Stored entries

========================================

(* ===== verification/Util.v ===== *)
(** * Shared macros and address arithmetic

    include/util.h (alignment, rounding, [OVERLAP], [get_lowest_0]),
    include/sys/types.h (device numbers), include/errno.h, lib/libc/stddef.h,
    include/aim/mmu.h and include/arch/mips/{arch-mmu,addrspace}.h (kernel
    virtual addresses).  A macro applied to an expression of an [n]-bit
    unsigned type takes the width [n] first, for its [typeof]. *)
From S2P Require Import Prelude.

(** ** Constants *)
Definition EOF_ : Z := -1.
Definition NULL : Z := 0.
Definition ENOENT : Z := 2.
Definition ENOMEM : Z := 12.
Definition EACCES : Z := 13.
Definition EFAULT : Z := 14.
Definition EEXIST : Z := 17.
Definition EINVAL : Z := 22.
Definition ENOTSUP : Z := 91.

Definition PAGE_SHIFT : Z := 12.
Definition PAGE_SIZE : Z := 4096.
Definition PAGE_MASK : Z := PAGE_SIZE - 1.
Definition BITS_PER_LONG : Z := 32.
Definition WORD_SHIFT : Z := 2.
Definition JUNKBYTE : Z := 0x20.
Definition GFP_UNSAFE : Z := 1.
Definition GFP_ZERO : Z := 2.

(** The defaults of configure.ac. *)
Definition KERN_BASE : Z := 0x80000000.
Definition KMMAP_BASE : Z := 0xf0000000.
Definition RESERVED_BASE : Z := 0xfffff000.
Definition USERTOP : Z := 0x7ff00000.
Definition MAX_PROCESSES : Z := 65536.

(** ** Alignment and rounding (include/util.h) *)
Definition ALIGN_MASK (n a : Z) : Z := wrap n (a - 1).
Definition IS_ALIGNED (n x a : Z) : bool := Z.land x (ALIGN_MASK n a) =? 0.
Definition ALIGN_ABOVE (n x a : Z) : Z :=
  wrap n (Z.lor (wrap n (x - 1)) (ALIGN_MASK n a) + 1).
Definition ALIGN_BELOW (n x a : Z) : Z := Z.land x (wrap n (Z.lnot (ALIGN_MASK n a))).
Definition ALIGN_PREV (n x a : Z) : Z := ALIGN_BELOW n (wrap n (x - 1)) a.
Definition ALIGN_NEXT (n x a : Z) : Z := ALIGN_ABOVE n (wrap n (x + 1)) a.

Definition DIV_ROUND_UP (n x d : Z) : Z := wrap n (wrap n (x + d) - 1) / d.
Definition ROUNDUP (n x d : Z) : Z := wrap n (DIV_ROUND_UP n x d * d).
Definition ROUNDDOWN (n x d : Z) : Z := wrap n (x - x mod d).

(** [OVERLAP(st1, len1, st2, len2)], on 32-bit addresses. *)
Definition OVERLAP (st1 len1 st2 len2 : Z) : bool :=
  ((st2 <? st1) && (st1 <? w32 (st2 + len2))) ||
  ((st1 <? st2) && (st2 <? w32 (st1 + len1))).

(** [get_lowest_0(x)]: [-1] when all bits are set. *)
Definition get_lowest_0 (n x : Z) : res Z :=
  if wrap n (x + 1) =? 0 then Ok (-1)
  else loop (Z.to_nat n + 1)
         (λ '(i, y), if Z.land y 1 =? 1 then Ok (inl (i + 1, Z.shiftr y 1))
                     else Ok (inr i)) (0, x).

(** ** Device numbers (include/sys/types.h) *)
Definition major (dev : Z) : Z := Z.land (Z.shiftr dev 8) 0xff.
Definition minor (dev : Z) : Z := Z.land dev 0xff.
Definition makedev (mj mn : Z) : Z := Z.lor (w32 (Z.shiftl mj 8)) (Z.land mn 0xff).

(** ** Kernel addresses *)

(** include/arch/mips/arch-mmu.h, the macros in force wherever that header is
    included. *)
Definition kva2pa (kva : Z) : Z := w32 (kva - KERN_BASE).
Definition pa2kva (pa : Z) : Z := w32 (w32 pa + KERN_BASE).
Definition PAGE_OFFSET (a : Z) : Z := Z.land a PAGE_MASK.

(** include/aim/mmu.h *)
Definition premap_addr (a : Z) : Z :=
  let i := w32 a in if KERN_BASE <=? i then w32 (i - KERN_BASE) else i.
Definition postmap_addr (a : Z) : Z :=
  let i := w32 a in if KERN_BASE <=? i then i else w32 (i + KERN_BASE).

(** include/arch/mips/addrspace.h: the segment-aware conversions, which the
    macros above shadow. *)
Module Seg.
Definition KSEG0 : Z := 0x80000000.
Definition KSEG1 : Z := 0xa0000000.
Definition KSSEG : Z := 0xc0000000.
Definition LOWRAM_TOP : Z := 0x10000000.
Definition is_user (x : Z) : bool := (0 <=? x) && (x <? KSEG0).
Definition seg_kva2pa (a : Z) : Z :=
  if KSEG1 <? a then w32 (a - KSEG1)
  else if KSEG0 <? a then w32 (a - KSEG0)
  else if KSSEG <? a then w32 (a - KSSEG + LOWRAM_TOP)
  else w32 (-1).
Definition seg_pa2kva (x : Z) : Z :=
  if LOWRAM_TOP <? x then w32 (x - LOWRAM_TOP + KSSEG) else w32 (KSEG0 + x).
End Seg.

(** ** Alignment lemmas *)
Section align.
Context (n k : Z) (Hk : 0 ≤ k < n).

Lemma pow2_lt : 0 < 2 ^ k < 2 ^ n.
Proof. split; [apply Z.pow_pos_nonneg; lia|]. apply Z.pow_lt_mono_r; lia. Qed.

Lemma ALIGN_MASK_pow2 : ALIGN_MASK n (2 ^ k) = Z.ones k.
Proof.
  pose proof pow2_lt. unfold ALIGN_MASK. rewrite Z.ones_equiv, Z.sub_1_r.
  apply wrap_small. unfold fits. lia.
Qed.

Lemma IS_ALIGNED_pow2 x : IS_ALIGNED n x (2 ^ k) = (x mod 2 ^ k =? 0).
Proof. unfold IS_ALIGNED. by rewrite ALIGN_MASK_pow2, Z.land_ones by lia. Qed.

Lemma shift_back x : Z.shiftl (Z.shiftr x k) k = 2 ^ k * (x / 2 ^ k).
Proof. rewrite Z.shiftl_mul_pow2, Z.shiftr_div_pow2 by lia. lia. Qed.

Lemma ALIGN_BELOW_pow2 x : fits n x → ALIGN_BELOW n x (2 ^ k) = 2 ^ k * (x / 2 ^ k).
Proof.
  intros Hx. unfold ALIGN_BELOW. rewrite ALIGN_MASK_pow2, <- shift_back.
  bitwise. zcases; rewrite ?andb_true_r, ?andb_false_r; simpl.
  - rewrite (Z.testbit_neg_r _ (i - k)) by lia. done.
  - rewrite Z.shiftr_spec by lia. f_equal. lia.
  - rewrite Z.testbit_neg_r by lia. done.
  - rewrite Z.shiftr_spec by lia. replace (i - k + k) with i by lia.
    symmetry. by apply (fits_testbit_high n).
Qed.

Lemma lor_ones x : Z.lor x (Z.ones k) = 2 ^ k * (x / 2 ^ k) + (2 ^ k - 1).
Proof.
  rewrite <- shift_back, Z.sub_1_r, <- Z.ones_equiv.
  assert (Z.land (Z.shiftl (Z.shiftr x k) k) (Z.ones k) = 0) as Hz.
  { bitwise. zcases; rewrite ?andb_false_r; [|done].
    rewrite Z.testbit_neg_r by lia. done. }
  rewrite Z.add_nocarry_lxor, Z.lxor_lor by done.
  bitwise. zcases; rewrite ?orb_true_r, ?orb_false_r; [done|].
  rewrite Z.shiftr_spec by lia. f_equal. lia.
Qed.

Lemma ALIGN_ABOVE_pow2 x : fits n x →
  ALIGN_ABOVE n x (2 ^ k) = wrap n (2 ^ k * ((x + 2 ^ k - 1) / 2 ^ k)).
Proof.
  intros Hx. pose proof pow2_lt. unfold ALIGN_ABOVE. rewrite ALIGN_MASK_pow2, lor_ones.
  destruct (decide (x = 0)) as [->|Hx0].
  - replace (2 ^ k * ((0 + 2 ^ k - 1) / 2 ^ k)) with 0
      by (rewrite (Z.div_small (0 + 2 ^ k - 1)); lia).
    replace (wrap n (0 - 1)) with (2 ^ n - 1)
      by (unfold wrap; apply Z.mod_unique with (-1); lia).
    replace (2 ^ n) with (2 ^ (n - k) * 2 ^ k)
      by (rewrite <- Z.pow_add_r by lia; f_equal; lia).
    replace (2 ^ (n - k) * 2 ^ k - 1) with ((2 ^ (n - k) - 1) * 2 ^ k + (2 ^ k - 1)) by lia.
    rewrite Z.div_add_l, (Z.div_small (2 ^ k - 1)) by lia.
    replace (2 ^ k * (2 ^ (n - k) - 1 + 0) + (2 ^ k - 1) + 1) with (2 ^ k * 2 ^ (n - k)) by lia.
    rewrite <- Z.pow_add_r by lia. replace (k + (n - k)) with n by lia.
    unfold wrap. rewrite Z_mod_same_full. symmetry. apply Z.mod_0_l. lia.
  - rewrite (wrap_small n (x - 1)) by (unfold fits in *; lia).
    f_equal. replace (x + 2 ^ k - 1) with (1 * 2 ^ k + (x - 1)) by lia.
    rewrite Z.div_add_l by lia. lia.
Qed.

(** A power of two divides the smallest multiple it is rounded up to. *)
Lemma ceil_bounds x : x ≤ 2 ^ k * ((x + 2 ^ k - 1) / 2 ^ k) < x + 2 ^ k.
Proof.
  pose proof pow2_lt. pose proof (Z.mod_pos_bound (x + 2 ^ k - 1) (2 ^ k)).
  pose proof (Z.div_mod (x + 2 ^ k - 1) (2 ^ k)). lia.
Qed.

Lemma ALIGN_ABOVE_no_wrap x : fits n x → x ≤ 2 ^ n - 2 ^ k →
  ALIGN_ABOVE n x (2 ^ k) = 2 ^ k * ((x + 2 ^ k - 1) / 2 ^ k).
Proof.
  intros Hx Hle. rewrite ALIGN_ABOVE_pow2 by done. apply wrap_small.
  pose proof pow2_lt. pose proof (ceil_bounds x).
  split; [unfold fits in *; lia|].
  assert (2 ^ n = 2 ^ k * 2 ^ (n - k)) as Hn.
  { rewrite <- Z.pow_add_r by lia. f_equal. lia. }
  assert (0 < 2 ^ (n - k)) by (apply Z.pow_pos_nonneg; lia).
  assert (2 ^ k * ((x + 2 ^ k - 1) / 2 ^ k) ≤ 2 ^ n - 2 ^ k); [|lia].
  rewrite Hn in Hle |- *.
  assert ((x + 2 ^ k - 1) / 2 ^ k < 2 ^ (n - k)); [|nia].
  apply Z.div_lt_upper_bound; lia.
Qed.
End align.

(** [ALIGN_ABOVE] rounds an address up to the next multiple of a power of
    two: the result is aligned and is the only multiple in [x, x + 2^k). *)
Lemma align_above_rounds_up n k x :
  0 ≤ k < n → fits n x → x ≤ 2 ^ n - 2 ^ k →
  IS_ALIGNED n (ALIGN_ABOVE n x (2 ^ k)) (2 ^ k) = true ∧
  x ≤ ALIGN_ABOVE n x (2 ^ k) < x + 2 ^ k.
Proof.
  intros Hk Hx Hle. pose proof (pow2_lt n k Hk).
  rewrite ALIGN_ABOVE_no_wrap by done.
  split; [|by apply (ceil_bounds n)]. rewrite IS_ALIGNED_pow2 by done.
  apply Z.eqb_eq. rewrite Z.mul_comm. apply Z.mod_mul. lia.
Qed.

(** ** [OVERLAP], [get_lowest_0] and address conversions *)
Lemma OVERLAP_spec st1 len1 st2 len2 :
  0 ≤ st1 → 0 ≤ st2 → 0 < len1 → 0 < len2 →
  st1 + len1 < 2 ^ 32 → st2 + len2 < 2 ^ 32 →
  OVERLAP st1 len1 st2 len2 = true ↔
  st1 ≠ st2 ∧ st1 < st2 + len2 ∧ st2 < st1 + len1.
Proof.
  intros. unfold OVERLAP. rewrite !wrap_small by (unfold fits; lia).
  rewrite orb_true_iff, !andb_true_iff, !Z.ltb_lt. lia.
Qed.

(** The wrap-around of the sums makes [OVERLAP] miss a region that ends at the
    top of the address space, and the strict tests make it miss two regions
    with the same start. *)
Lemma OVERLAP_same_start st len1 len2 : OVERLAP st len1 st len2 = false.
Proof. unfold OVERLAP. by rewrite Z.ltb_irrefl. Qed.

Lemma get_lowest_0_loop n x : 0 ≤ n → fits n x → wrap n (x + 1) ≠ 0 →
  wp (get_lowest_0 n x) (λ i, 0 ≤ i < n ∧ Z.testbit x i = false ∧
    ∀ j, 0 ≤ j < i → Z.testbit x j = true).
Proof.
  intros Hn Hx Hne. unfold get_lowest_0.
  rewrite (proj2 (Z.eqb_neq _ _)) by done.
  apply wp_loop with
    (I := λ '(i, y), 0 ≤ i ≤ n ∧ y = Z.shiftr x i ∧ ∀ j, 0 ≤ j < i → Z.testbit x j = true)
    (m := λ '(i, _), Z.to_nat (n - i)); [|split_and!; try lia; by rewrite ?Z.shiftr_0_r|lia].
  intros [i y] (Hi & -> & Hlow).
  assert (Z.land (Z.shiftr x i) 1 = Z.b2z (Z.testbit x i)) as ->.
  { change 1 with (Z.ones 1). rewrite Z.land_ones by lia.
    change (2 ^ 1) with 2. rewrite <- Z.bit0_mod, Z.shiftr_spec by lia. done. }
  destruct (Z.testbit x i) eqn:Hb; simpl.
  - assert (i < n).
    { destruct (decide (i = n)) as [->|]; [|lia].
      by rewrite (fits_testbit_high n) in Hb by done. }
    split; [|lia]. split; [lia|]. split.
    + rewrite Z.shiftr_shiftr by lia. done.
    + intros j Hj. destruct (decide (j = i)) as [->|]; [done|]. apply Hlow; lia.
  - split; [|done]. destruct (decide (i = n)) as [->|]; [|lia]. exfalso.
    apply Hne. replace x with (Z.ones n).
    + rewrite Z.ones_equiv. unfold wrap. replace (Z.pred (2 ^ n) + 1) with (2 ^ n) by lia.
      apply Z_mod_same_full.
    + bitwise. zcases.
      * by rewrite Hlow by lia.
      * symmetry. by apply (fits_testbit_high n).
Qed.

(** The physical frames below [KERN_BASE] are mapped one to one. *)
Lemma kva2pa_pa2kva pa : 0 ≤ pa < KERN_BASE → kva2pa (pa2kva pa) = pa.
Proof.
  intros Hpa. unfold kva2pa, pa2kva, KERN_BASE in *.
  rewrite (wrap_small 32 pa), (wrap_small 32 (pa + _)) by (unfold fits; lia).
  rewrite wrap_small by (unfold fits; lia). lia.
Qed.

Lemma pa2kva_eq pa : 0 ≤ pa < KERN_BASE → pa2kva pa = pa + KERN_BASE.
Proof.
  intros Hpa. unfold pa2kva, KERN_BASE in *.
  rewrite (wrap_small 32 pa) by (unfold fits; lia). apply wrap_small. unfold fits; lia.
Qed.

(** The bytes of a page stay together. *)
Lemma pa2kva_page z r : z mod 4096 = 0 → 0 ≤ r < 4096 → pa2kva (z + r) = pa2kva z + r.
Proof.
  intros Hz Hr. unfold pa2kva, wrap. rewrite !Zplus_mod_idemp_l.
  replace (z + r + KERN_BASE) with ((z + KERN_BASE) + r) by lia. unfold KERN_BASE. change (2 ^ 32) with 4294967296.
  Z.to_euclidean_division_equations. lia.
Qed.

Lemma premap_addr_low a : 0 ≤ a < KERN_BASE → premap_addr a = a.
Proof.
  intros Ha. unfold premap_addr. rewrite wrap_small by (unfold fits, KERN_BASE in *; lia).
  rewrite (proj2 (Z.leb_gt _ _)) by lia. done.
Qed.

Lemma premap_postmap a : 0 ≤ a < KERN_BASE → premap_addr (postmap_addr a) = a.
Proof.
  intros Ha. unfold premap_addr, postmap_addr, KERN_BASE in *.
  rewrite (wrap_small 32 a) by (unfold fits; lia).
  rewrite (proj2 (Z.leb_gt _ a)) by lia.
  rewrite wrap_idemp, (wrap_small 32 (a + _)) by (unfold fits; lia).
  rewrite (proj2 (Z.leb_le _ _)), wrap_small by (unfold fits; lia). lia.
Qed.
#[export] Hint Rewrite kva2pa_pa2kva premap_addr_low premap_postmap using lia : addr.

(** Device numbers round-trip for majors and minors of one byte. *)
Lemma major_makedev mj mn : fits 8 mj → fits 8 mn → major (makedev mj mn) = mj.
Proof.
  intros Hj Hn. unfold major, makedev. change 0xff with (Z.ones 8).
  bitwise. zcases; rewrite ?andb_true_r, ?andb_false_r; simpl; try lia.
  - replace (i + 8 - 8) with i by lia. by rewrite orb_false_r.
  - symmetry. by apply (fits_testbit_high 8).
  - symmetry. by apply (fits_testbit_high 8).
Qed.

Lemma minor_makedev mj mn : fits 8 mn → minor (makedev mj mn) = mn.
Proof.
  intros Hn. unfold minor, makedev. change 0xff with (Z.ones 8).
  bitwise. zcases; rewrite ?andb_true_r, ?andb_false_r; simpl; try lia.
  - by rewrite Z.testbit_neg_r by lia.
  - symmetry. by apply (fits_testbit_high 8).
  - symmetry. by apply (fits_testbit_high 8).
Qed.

========================================

• [TASK]: A verbatim transcription is needed of the lines above, starting at the line with "Lemma pa2kva_page z" and ending at the line with "rewrite wrap_idemp, (wrap_small", both included, and of nothing else.

• [THE COMPLETED TASK]:
Lemma pa2kva_page z r : z mod 4096 = 0 → 0 ≤ r < 4096 → pa2kva (z + r) = pa2kva z + r.
Proof.
  intros Hz Hr. unfold pa2kva, wrap. rewrite !Zplus_mod_idemp_l.
  replace (z + r + KERN_BASE) with ((z + KERN_BASE) + r) by lia. unfold KERN_BASE. change (2 ^ 32) with 4294967296.
  Z.to_euclidean_division_equations. lia.
Qed.

Lemma premap_addr_low a : 0 ≤ a < KERN_BASE → premap_addr a = a.
Proof.
  intros Ha. unfold premap_addr. rewrite wrap_small by (unfold fits, KERN_BASE in *; lia).
  rewrite (proj2 (Z.leb_gt _ _)) by lia. done.
Qed.

Lemma premap_postmap a : 0 ≤ a < KERN_BASE → premap_addr (postmap_addr a) = a.
Proof.
  intros Ha. unfold premap_addr, postmap_addr, KERN_BASE in *.
  rewrite (wrap_small 32 a) by (unfold fits; lia).
  rewrite (proj2 (Z.leb_gt _ a)) by lia.
  rewrite wrap_idemp, (wrap_small 32 (a + _)) by (unfold fits; lia).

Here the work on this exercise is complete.